Exercise brief ->
Look for "Theorem" in the records and copy every line that has it.

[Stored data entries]
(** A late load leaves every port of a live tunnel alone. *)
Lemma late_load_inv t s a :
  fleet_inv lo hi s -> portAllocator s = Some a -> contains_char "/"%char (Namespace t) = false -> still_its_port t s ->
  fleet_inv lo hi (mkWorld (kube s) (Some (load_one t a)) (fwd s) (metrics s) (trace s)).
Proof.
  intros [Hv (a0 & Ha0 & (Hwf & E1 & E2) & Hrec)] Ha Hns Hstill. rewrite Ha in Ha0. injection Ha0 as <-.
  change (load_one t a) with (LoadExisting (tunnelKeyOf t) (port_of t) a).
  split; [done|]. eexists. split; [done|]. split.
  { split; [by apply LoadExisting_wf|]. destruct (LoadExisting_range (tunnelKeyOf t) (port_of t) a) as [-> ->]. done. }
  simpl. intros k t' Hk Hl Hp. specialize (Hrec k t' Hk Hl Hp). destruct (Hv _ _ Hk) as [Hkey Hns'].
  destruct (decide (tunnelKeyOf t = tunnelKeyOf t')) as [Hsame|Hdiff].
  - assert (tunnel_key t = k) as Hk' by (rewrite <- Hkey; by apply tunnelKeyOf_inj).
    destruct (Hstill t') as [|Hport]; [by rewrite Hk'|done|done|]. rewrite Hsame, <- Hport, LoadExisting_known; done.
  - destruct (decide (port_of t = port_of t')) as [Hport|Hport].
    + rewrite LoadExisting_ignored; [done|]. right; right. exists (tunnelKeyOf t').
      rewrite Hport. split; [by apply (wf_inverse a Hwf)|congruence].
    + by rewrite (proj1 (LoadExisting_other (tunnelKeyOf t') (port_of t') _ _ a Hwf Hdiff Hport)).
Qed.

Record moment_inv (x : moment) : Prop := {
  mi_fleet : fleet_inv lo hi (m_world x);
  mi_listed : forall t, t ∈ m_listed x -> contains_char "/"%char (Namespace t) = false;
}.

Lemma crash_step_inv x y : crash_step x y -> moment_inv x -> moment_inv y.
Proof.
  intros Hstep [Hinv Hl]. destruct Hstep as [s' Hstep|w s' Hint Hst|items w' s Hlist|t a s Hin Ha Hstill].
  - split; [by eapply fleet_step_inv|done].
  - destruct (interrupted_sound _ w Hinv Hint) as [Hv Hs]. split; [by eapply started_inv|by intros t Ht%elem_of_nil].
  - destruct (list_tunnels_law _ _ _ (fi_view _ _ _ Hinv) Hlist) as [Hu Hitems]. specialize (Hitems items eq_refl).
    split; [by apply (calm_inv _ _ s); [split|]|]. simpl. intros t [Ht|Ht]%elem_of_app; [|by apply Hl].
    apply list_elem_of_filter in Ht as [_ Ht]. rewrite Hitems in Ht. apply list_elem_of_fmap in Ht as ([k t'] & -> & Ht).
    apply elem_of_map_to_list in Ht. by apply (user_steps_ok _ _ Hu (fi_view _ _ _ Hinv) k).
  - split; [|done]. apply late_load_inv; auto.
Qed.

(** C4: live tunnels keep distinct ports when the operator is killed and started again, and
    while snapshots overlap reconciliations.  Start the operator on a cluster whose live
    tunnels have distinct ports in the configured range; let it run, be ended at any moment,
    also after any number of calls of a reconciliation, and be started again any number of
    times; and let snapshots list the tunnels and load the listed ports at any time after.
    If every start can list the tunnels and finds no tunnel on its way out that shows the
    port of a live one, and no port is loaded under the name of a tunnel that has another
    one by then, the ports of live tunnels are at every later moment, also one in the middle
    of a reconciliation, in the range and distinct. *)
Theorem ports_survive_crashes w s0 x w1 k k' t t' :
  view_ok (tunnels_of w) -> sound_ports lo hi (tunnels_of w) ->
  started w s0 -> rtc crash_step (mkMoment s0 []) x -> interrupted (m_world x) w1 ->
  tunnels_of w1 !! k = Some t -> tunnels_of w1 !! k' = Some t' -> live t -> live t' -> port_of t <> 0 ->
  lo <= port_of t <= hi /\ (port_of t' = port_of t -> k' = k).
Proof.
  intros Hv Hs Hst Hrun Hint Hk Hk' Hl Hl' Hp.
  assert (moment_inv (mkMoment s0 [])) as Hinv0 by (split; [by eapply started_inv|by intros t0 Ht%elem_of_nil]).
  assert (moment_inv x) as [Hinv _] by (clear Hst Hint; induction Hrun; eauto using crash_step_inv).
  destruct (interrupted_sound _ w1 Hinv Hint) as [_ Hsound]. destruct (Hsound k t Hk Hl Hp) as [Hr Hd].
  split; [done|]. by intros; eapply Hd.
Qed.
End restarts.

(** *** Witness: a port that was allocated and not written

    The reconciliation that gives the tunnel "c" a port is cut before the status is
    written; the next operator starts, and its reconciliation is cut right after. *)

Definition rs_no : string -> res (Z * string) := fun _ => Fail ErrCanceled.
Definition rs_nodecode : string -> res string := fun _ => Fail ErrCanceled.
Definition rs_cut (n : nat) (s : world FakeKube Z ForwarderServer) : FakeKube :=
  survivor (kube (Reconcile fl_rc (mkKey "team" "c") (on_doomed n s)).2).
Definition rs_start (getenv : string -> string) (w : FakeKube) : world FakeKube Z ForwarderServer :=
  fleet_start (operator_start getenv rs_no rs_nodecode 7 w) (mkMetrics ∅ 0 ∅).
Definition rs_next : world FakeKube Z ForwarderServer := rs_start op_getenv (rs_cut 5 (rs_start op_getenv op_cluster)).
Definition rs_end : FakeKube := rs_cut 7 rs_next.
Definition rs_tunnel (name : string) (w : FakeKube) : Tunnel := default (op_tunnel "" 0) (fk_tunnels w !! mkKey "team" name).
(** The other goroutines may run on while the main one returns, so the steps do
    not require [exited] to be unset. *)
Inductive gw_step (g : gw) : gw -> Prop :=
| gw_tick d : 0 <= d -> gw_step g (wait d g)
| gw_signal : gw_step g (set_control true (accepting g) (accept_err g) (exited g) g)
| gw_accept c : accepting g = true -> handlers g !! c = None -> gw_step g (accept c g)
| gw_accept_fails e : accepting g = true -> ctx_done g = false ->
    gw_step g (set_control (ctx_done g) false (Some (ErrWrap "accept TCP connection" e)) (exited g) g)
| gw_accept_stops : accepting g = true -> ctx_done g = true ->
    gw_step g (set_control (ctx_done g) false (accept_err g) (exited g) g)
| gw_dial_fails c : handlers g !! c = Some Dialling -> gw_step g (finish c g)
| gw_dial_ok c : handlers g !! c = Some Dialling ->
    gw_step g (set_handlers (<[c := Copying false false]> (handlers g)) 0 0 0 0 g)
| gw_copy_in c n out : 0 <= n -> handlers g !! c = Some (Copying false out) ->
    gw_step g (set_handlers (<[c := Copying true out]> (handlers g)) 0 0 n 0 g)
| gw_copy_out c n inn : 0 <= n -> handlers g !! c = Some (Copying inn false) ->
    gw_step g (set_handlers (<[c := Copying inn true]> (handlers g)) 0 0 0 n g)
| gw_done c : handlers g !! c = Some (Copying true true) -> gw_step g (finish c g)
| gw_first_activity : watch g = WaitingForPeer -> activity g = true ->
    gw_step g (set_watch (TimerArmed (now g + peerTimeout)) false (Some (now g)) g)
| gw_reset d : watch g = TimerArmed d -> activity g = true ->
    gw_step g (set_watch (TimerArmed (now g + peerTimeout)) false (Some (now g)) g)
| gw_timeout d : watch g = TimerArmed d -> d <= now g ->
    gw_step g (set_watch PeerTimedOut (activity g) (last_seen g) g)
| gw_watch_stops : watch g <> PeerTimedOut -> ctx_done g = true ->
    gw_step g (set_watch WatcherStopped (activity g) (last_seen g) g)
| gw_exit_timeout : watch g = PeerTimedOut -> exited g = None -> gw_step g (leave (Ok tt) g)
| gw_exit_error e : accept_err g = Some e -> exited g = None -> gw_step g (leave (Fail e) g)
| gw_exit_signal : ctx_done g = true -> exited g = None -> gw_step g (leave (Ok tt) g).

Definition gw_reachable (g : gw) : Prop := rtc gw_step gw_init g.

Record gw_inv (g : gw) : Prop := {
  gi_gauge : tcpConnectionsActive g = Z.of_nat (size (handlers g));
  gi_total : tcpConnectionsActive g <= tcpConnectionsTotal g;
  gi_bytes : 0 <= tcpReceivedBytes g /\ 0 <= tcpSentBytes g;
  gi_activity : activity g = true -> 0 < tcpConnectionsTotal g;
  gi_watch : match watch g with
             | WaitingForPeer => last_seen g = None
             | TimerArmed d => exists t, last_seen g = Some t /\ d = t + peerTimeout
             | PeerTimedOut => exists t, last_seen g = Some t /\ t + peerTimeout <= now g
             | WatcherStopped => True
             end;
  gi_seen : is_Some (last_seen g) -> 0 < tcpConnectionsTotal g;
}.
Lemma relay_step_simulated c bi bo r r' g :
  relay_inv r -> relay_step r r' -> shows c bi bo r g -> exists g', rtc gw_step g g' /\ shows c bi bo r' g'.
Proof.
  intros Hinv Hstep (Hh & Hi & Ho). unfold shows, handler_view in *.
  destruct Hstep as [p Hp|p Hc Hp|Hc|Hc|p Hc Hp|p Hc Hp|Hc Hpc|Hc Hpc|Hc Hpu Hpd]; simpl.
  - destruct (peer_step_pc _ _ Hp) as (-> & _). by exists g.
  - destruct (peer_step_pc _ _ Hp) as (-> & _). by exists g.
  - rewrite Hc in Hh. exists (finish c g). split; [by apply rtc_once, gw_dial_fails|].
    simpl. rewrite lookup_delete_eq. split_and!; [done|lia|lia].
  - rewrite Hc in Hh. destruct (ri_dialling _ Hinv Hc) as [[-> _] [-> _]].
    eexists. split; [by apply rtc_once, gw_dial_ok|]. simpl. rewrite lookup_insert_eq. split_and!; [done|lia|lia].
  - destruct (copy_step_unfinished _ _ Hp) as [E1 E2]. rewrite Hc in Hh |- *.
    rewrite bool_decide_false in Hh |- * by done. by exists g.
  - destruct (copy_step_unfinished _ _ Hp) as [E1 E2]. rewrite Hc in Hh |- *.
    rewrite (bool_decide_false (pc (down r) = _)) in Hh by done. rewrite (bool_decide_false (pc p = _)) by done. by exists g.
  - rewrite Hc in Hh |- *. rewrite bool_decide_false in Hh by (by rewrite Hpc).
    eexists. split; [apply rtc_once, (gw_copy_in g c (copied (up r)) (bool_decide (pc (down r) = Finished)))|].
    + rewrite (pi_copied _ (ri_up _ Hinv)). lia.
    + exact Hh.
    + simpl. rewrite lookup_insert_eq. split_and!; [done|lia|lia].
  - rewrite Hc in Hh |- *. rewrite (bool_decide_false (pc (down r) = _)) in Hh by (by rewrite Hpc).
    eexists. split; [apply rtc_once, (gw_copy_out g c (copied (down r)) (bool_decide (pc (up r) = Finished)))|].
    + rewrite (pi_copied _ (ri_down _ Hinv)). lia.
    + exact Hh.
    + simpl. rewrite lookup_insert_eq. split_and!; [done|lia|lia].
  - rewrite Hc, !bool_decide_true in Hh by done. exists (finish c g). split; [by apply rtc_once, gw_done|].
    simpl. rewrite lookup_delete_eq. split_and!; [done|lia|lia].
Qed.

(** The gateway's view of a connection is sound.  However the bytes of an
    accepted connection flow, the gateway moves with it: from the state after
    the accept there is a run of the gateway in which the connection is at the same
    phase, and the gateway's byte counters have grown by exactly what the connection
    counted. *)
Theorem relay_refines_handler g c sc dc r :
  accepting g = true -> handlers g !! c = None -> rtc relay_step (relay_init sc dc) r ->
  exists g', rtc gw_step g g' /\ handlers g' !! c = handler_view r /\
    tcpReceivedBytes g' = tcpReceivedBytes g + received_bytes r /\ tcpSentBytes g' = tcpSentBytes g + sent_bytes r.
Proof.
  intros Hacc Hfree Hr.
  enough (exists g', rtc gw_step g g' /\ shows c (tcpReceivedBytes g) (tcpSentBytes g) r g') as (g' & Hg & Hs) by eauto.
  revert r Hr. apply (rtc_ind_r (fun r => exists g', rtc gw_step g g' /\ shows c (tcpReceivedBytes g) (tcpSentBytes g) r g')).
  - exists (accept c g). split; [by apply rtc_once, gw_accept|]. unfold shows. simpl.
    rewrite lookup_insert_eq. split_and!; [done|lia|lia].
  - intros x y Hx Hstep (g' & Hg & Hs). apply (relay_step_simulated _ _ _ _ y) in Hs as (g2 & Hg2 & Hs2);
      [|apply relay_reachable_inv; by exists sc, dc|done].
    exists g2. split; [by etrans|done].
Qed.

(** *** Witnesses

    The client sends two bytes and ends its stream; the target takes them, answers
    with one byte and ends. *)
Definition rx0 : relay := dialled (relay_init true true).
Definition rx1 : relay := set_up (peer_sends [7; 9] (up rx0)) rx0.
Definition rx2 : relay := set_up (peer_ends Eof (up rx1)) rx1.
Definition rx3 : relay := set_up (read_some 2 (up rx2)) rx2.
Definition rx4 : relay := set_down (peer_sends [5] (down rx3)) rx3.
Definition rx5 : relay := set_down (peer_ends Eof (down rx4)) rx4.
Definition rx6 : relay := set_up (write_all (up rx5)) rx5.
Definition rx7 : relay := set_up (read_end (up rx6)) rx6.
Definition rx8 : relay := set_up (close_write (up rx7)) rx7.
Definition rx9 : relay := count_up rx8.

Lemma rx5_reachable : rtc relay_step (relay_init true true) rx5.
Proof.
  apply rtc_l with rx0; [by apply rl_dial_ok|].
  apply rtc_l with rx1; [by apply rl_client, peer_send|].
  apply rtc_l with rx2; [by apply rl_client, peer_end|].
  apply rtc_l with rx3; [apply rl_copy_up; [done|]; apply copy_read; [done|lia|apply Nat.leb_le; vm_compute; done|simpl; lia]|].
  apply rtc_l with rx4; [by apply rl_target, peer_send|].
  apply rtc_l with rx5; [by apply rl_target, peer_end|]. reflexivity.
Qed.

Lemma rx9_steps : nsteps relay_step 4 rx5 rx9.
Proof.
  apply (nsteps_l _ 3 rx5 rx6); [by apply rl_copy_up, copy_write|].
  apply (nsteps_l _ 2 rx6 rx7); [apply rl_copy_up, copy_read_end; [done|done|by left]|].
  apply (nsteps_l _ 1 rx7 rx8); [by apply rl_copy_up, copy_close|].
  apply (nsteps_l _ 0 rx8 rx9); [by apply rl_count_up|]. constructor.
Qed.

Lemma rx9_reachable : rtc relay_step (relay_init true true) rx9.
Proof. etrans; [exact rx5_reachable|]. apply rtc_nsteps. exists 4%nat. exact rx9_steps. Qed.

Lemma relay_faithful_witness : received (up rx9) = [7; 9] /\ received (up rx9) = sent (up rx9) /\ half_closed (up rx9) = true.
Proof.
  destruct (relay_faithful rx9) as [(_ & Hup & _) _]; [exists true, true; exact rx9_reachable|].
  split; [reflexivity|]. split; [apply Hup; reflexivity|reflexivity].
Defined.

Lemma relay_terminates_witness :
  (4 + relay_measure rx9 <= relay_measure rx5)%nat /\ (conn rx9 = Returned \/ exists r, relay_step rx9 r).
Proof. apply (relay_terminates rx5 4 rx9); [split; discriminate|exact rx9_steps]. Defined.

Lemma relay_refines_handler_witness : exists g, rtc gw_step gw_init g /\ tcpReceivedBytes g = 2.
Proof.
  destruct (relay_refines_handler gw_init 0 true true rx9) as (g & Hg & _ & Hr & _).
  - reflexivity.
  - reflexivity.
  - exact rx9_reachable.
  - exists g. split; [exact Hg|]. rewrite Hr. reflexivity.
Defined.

Task result ->
Theorem ports_survive_crashes w s0 x w1 k k' t t' :
Theorem relay_refines_handler g c sc dc r :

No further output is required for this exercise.